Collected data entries
▼

Lemma base_detach dsp s : base s -> base (nb_sink_detach dsp s).
Proof.
  intros Hb. unfold nb_sink_detach. case_if; [done|]. apply base_fresh.
  unfold x11_set_grab. pose proof (b_ring s Hb). repeat case_if; done.
Qed.

Lemma seqZ_snoc n : 0 <= n -> seqZ 0 (n + 1) = seqZ 0 n ++ [n].
Proof. intros. rewrite seqZ_app by lia. done. Qed.

Lemma push_begun r p : wf r -> nb_tx_used r < NB_TXRING - 1 -> begun (push r p) = begun r.
Proof.
  intros Hw Hu. destruct (contents_push r p Hw Hu) as (_ & _ & Hc). unfold begun. rewrite Hc.
  cbn [push partial]. destruct (contents r) as [|q l] eqn:E; [|done].
  assert (partial r = 0) as ->; [|done].
  apply contents_nil in E; [|done]. destruct Hw as [_ _ _ _ Hs].
  destruct (Z.eq_dec (partial r) 0) as [|Hn]; [done|]. by destruct (Hs Hn).
Qed.

Definition pkt_of (s : st) (ty x y w0 w1 : Z) : pkt := Pkt (u16 ty) (flags s) (seq s) x y w0 w1.

Definition emit_to (s : st) (r : Tx.ring) (p : pkt) : st :=
  St (client_fd s) (client_generation s) (u32 (seq s + 1)) (wn s) (kb s) (chd s) (td s) (cmd s)
    r (se s) (emitted s ++ [p]) (sent s) (wire s) (closed s).

(** Emitting adds the packet to the queue, or hangs up. *)
Lemma emit_cases dsp s ty x y w0 w1 :
  wf (ring s) -> 0 <= client_fd s ->
  (exists r, wf r /\ begun r = begun (ring s) /\
     others (contents r) = others (contents (ring s) ++ [pkt_of s ty x y w0 w1]) /\
     nb_tx_used r <= nb_tx_used (ring s) + 1 /\
     nb_emit dsp s ty x y w0 w1 = emit_to s r (pkt_of s ty x y w0 w1)) \/
  (nb_tx_used (ring s) = NB_TXRING - 1 /\
   exists r, wf r /\ nb_emit dsp s ty x y w0 w1 = nb_sink_detach dsp (set_ring s r)).
Proof.
  intros Hw Hc. unfold nb_emit. rewrite (proj2 (Z.ltb_ge _ _)) by done.
  assert (exists r, wf r /\ begun r = begun (ring s) /\ others (contents r) = others (contents (ring s)) /\
    nb_tx_used r <= nb_tx_used (ring s) /\
    (if NB_TXRING / 4 <? nb_tx_used (ring s)
     then match nb_tx_coalesce (ring s) with Some r => set_ring s r | None => s end else s) = set_ring s r)
    as (r & Hwr & Hb & Ho & Hu & ->).
  { case_if; [|exists (ring s); by destruct s].
    destruct (coalesce_contents _ Hw) as (r & E1 & Hw' & _ & Hcs). rewrite E1. exists r.
    split; [done|]. split; [by apply coalesce_begun|].
    destruct (co_list_inv (negb (partial (ring s) =? 0)) (contents (ring s))) as (c & Ec & Hi).
    split; [rewrite Hcs, Ec; apply Hi|]. split; [|done].
    pose proof (co_list_length (negb (partial (ring s) =? 0)) (contents (ring s))) as Hl.
    rewrite <- Hcs, !contents_length in Hl. pose proof (used_range r). pose proof (used_range (ring s)). lia. }
  cbn [set_ring ring]. destruct (Z.eqb_spec (next (head r)) (tail r)) as [E|E]; [right|left].
  - split; [|by exists r]. pose proof Hwr as [_ Hh Ht _ _]. pose proof (used_range (ring s)).
    rewrite next_eq in E by done. unfold nb_tx_used, NB_TXRING in *. Z.div_mod_to_equations; lia.
  - assert (nb_tx_used r < NB_TXRING - 1) as Hu'.
    { pose proof Hwr as [_ Hh Ht _ _]. rewrite next_eq in E by done.
      unfold nb_tx_used, NB_TXRING in *. Z.div_mod_to_equations; lia. }
    destruct (contents_push r (pkt_of s ty x y w0 w1) Hwr Hu') as (Hwp & Hup & Hcp).
    exists (push r (pkt_of s ty x y w0 w1)). split; [done|].
    split; [by rewrite push_begun|]. split; [rewrite Hcp, !others_app; congruence|]. split; [lia|]. done.
Qed.

Lemma base_emit_to s r p :
  base s -> 0 <= client_fd s -> pseq p = seq s -> wf r -> begun r = begun (ring s) ->
  others (contents r) = others (contents (ring s) ++ [p]) -> base (emit_to s r p).
Proof.
  intros [Hw Ho Hwi Hs Hn Hi] Hc Hp Hwr Hb Hor.
  assert (arr_len (emitted s ++ [p]) = arr_len (emitted s) + 1) as Hl
    by (unfold arr_len; rewrite length_app; simpl; lia).
  constructor; cbn [emit_to client_fd seq ring emitted sent wire]; try done; [..|lia].
  - by rewrite others_app, Hor, others_app, app_assoc, <- others_app, Ho, <- others_app.
  - by rewrite Hb.
  - rewrite Hl, seqZ_snoc by (unfold arr_len; lia). rewrite !fmap_app, Hs. simpl. by rewrite Hp, Hn.
  - rewrite Hl, Hn. unfold u32. by rewrite Zplus_mod_idemp_l.
Qed.

Lemma detach_ring_wf dsp s r : wf r -> 0 <= client_fd s -> base (nb_sink_detach dsp (set_ring s r)).
Proof.
  intros Hw Hc. unfold nb_sink_detach. cbn [set_ring client_fd]. rewrite (proj2 (Z.ltb_ge _ _)) by done.
  apply base_fresh. unfold x11_set_grab. repeat case_if; done.
Qed.

Lemma base_emit dsp s ty x y w0 w1 : base s -> base (nb_emit dsp s ty x y w0 w1).
Proof.
  intros Hb. destruct (Z.lt_ge_cases (client_fd s) 0) as [Hc|Hc].
  { unfold nb_emit. by rewrite (proj2 (Z.ltb_lt _ _)). }
  destruct (emit_cases dsp s ty x y w0 w1 (b_ring s Hb) Hc) as [(r & Hw & Hbg & Ho & _ & ->)|(_ & r & Hw & ->)].
  - by apply base_emit_to.
  - by apply detach_ring_wf.
Qed.

Lemma base_set_w s x : base s -> base (set_w s x).
Proof. intros []. by constructor. Qed.
Lemma base_set_k s x : base s -> base (set_k s x).
Proof. intros []. by constructor. Qed.
Lemma base_set_ch s x : base s -> base (set_ch s x).
Proof. intros []. by constructor. Qed.
Lemma base_set_tl s x : base s -> base (set_tl s x).
Proof. intros []. by constructor. Qed.
Lemma base_set_cm s x : base s -> base (set_cm s x).
Proof. intros []. by constructor. Qed.
Lemma base_set_ss s x : base s -> base (set_ss s x).
Proof. intros []. by constructor. Qed.
Lemma base_close s x : base s -> base (close_fd s x).
Proof. intros []. by constructor. Qed.
Create HintDb sink.
#[local] Hint Resolve base_emit base_detach base_set_w base_set_k base_set_ch base_set_tl base_set_cm
  base_set_ss base_close : sink.
Lemma base_set_focused s b : base s -> base (set_focused s b).
Proof. apply base_set_w. Qed.
Lemma base_set_pointer s b : base s -> base (set_pointer s b).
Proof. apply base_set_w. Qed.
Lemma base_set_grabbed s b : base s -> base (set_grabbed s b).
Proof. apply base_set_w. Qed.
Lemma base_set_fs s b : base s -> base (set_fs s b).
Proof. apply base_set_w. Qed.
Lemma base_set_keys s m : base s -> base (set_keys s m).
Proof. apply base_set_k. Qed.
Lemma base_set_consumed s m : base s -> base (set_consumed s m).
Proof. apply base_set_k. Qed.
Lemma base_set_mods s c a h : base s -> base (set_mods s c a h).
Proof. apply base_set_k. Qed.
#[local] Hint Resolve base_set_focused base_set_pointer base_set_grabbed base_set_fs base_set_keys
  base_set_consumed base_set_mods : sink.

Lemma base_x11 dsp s on : base s -> base (fst (x11_set_grab dsp s on)).
Proof. intros. unfold x11_set_grab. repeat case_if; cbn [fst]; auto with sink. Qed.
#[local] Hint Resolve base_x11 : sink.

Lemma base_release_all dsp s : base s -> base (nb_release_all dsp s).
Proof.
  intros Hb. unfold nb_release_all, set_mods. apply base_set_k. apply fold_left_inv; [done|].
  intros a c Ha. unfold release_one. case_if; auto with sink.
Qed.
#[local] Hint Resolve base_release_all : sink.

Lemma base_set_grab dsp s on : base s -> base (nb_set_grab dsp s on).
Proof.
  intros Hb. unfold nb_set_grab. case_if; [done|]. case_if; [done|].
  pose proof (base_x11 dsp s on Hb) as Hx. destruct (x11_set_grab dsp s on) as [s1 r]. cbn [fst] in Hx.
  case_if; [done|]. unfold grab_settle. pose proof (base_release_all dsp s1 Hx) as Hr.
  generalize dependent (nb_release_all dsp s1). intros s2 Hr. case_if; auto 6 with sink.
Qed.
#[local] Hint Resolve base_set_grab : sink.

▲

Brief
In the entries above, the lines from the one bearing "others (contents r) = others (contents (ring s) ++ [pkt_of" up to and including the one bearing "intros [Hw Ho" should be transcribed exactly; no other line is wanted.

Result below
     others (contents r) = others (contents (ring s) ++ [pkt_of s ty x y w0 w1]) /\
     nb_tx_used r <= nb_tx_used (ring s) + 1 /\
     nb_emit dsp s ty x y w0 w1 = emit_to s r (pkt_of s ty x y w0 w1)) \/
  (nb_tx_used (ring s) = NB_TXRING - 1 /\
   exists r, wf r /\ nb_emit dsp s ty x y w0 w1 = nb_sink_detach dsp (set_ring s r)).
Proof.
  intros Hw Hc. unfold nb_emit. rewrite (proj2 (Z.ltb_ge _ _)) by done.
  assert (exists r, wf r /\ begun r = begun (ring s) /\ others (contents r) = others (contents (ring s)) /\
    nb_tx_used r <= nb_tx_used (ring s) /\
    (if NB_TXRING / 4 <? nb_tx_used (ring s)
     then match nb_tx_coalesce (ring s) with Some r => set_ring s r | None => s end else s) = set_ring s r)
    as (r & Hwr & Hb & Ho & Hu & ->).
  { case_if; [|exists (ring s); by destruct s].
    destruct (coalesce_contents _ Hw) as (r & E1 & Hw' & _ & Hcs). rewrite E1. exists r.
    split; [done|]. split; [by apply coalesce_begun|].
    destruct (co_list_inv (negb (partial (ring s) =? 0)) (contents (ring s))) as (c & Ec & Hi).
    split; [rewrite Hcs, Ec; apply Hi|]. split; [|done].
    pose proof (co_list_length (negb (partial (ring s) =? 0)) (contents (ring s))) as Hl.
    rewrite <- Hcs, !contents_length in Hl. pose proof (used_range r). pose proof (used_range (ring s)). lia. }
  cbn [set_ring ring]. destruct (Z.eqb_spec (next (head r)) (tail r)) as [E|E]; [right|left].
  - split; [|by exists r]. pose proof Hwr as [_ Hh Ht _ _]. pose proof (used_range (ring s)).
    rewrite next_eq in E by done. unfold nb_tx_used, NB_TXRING in *. Z.div_mod_to_equations; lia.
  - assert (nb_tx_used r < NB_TXRING - 1) as Hu'.
    { pose proof Hwr as [_ Hh Ht _ _]. rewrite next_eq in E by done.
      unfold nb_tx_used, NB_TXRING in *. Z.div_mod_to_equations; lia. }
    destruct (contents_push r (pkt_of s ty x y w0 w1) Hwr Hu') as (Hwp & Hup & Hcp).
    exists (push r (pkt_of s ty x y w0 w1)). split; [done|].
    split; [by rewrite push_begun|]. split; [rewrite Hcp, !others_app; congruence|]. split; [lia|]. done.
Qed.

Lemma base_emit_to s r p :
  base s -> 0 <= client_fd s -> pseq p = seq s -> wf r -> begun r = begun (ring s) ->
  others (contents r) = others (contents (ring s) ++ [p]) -> base (emit_to s r p).
Proof.
  intros [Hw Ho Hwi Hs Hn Hi] Hc Hp Hwr Hb Hor.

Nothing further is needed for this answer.